Baseball’s small ball strategy is to “get ’em on, get ’em over, get ’em home.” The premise is that to win you don’t need to swing for the fences every at-bat. Great Barrington Affordable Housing Trust Fund (GBAHTF) Board member Bill Cooke is investigating an affordable housing small ball strategy to get folks into homes. Rather than a 50-unit project, he is tossing around the idea of charming cottages of about 750 square feet, with up to eight cottages on a lot. Great Barrington should be listening closely to his pitch.
At the GBAHTF meeting on February 20, Cooke received permission to form a subcommittee to explore his concept of building quaint Oak Bluff-like cottages around town. Cooke’s point is that “if people can’t afford the houses we have, we have to build houses they can afford.” Truer words…
In a chat a few days after the meeting, Cooke explained, “[T]he plan calls for individuals to own the homes, and the Affordable Housing Trust Fund will own the land. Having the Affordable Housing Trust Fund owning the land permits us to put deed restrictions on the house. We don’t want someone just living in the house for five years and flipping it for a profit.” Right, affordable housing now, and affordable housing in the future, because it looks like we are going to cure affordable housing just after we cure cancer.
As currently envisioned, assuming you can build the cottages for about $225,000 each, GBAHTF will lend homeowners the downpayment of $15,000, and the homeowners will take out a mortgage of about $210,000 to finance the rest. To qualify for the program, homeowners may not earn more than 100 percent of Area Median Income (AMI). To qualify today, a one-person household may earn no more than $71,050, and a two-person household may earn not more than $81,200. Thus, based on current mortgage rates with insurance and taxes (which taxes would be assessed on improvements but not the land), the homeowners could expect to pay slightly more than $2,000 per month.
So, for about what it costs to rent an apartment in Great Barrington (this is hypothetical of course; let’s pretend there are apartments available to rent), the homeowners will be able to receive most of the benefits of home ownership: building equity monthly, tax deductions, and the like. “This is a way for people who would ordinarily be renting a house to own a house,” Cooke said. Not that you need to be sold on the virtue of home ownership, but Cooke suggests this as a path to wealth-building. The only thing Cooke’s plan doesn’t permit is real estate speculation. We should all be fine with that.
Cooke explained that when it is time to sell, the homeowner will “only be able sell to someone who is income qualified. Price of the home will be indexed to AMI. So if AMI goes up 5 percent, then the cost of the house will go up 5 percent. The point is that the home will always be affordable to someone that is at 100 percent of Area Median Income. [The house is] not going to double in price. [The] whole point is to make it affordable. But if you stay in the house for 30 years, you will have $210k in equity because you were paying down the mortgage. If you rent for thirty years, at the end of thirty years, you’ve got nothing. Owning a house is like an enforced savings. It’s a wealth builder. This will be a slower wealth builder.”

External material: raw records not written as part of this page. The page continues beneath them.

Definition parsePrometheusMetadata (jsonMetadata : gostring) : result error prometheusMetadata :=
  match ParseMetadata jsonMetadata with
  | Err err => Err (ErrWrap (lit "failed to parse metadata: ") err)
  | Ok m => Ok m
  end.

Definition NewPrometheusScaler (meta : gostring) (cooldown : Z) : result error prometheusScaler :=
  match parsePrometheusMetadata meta with
  | Err err => Err (ErrWrap (lit "error creating prometheus scaler: ") err)
  | Ok parsedMetadata =>
      let allowed := fetchAllowedServerAddresses env_allowed in
      Ok (mkScaler parsedMetadata (bool_decide (allowed = [])) cooldown env_address
            (fetchDefaultHeaders env_authorization) allowed)
  end.

Definition guardDialAddress (address : gostring) : option error :=
  match SplitHostPort address with
  | Err err => Some (ErrWrap (lit "failed to parse dial address: ") err)
  | Ok host =>
      match ParseIP host with
      | None => Some (ErrText (lit "failed to parse dial IP"))
      | Some ip => if isBlockedIP ip then Some (ErrText (lit "connection blocked to prevent SSRF")) else None
      end
  end.

(** The [Control] hook of the client's dialer. *)
Definition dial_allowed (s : prometheusScaler) (address : gostring) : bool :=
  negb (dialGuard s) || bool_decide (guardDialAddress address = None).

Definition getServerAddress (s : prometheusScaler) : result error gostring :=
  if negb (bool_decide (ServerAddress (metadata s) = [])) then Ok (ServerAddress (metadata s))
  else if bool_decide (defaultServerAddress s = [])
  then Err (ErrText (lit "prometheus serverAddress not configured"))
  else Ok (defaultServerAddress s).

Definition validateServerAddress (s : prometheusScaler) (serverAddress : gostring) : option error :=
  if bool_decide (serverAddress = defaultServerAddress s) || bool_decide (allowedServerAddresses s = [])
  then None
  else
    match ParseURL serverAddress with
    | Err err => Some (ErrWrap (lit "failed to parse serverAddress: ") err)
    | Ok (host, hostPort) =>
        if existsb (fun allowed => bool_decide (allowed = host) || bool_decide (allowed = hostPort))
             (allowedServerAddresses s)
        then None else Some (ErrText (lit "serverAddress is not in the allowed list"))
    end.

(** Header names are canonicalised; the trigger's headers come last. *)
Definition query_headers (s : prometheusScaler) : gmap gostring gostring :=
  let canonical m := kmap (M2 := gmap gostring) CanonicalHeaderKey m : gmap gostring gostring in
  canonical (Headers (metadata s)) ∪ canonical (defaultHeaders s).

(** The value of the decoded response; [None] is the panic of [val.(string)]. *)
Definition read_value (r : prom_result) : option (result error spec_float) :=
  match r with
  | [] => Some (Err (ErrText (lit "result is empty")))
  | _ :: _ :: _ => Some (Err (ErrText (lit "returned multiple elements")))
  | [value] =>
      match value with
      | [] => Some (Err (ErrText (lit "value list in result is empty")))
      | [_] => Some (Err (ErrText (lit "didn't return enough values")))
      | _ :: val :: _ =>
          v ← match val with
              | JNull => Some (Ok SF_minus_one)
              | JString str =>
                  Some (match ParseFloat str with
                        | Err err => Err (ErrWrap (lit "failed to parse metric value: ") err)
                        | Ok v => Ok v
                        end)
              | JOther => None
              end;
          Some (match v with
                | Err e => Err e
                | Ok v => if IsInf v then Err (ErrText (lit "prometheus query returns an infinity")) else Ok v
                end)
      end
  end.

(** Decoding into the package variable keeps the result when the body has none. *)
Definition decode_into (old : prom_result) (b : prom_body) : prom_result := default old (body_result b).

Definition executePromQuery (s : prometheusScaler) (query : gostring) (w : prom_world)
    : option (result error spec_float * prom_world) :=
  match getServerAddress s with
  | Err err => Some (Err err, w)
  | Ok serverAddress =>
      match validateServerAddress s serverAddress with
      | Some err => Some (Err err, w)
      | None =>
          let queryURL := serverAddress ++ lit "/api/v1/query?query=" ++ queryEscape query
                          ++ lit "&time=" ++ timestamp in
          match NewRequest queryURL with
          | Some err => Some (Err (ErrWrap (lit "failed to create HTTP request: ") err), w)
          | None =>
              let sent := (queryURL, query_headers s) :: requests w in
              match answers w with
              | [] => Some (Err (ErrWrap (lit "failed to execute HTTP request: ") ErrDeadlineExceeded),
                            mkProm [] (promQueryResponse w) sent)
              | QueryFailed err :: rest =>
                  Some (Err (ErrWrap (lit "failed to execute HTTP request: ") err),
                        mkProm rest (promQueryResponse w) sent)
              | QueryAnswered statusCode decoded :: rest =>
                  if negb (statusCode =? 200) then
                    Some (Err (ErrText (lit "unexpected HTTP status")), mkProm rest (promQueryResponse w) sent)
                  else
                    match decoded with
                    | Err err => Some (Err (ErrWrap (lit "failed to decode Prometheus response: ") err),
                                       mkProm rest (promQueryResponse w) sent)
                    | Ok b =>
                        let r := decode_into (promQueryResponse w) b in
                        v ← read_value r; Some (v, mkProm rest r sent)
                    end
              end
          end
      end
  end.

Let’s consider the size of the proposed cottages. In 2022, the average size of a single-family home in Massachusetts was 1,800 square feet. So, sure, the proposed cottages are smaller than the average home, but that doesn’t mean their size is unworkable. Designed efficiently, 750 square feet works. And smaller homes are easier on the environment and less expensive to maintain. A win for everyone.
Cooke remarked that most of the original homes in Levittown, the first mass-produced housing development, were 750 square feet. Interesting to note, then, that between 1947 and 1951, 17,000 homes were built in Levittown. Clearly, home size was not an impediment to thousands of happy homeowners (of course, to say that, you need to ignore Levittown’s deep racism and awful uniformity, but I digress).
I think we can all acknowledge we are in the midst of a housing crisis. In 2022, Massachusetts ranked 41st nationally in increasing its housing stock (at 5.9 new housing units per 1,000 existing units in 2022, half the national average of 11.7 new units). Going hand-in-hand, in 2022, Massachusetts ranked as the fourth most expensive state to live in due to its “housing affordability score”; a two-bedroom apartment in Massachusetts is six times more expensive than in Michigan. We need to attack the problem from every angle possible. Cute cottages could be one appealing way.
When he was President Clinton’s secretary of the treasury, Lawrence Summers was asked why it was so important for the government to promote homeownership. He said that in the history of the world, no one has ever washed a rented car. By that I think he means we are better when we are invested in our neighborhoods. And for many, homeownership remains part of the American dream, but it sure is hard to promote homeownership when a variety of macroeconomic factors have made homeownership so very difficult to obtain.
Let’s agree that Cooke is on the right track: We need to figure out a way to build houses that people can afford. Let’s agree that there is no single panacea to cure Great Barrington’s housing challenges, and we need to come at the problem from all directions. I am pulling for Cooke and the Great Barrington Affordable Housing Trust Fund, and thinking how lovely it would be if our town were fortunate enough to have Oak Bluff-like cottages here and there.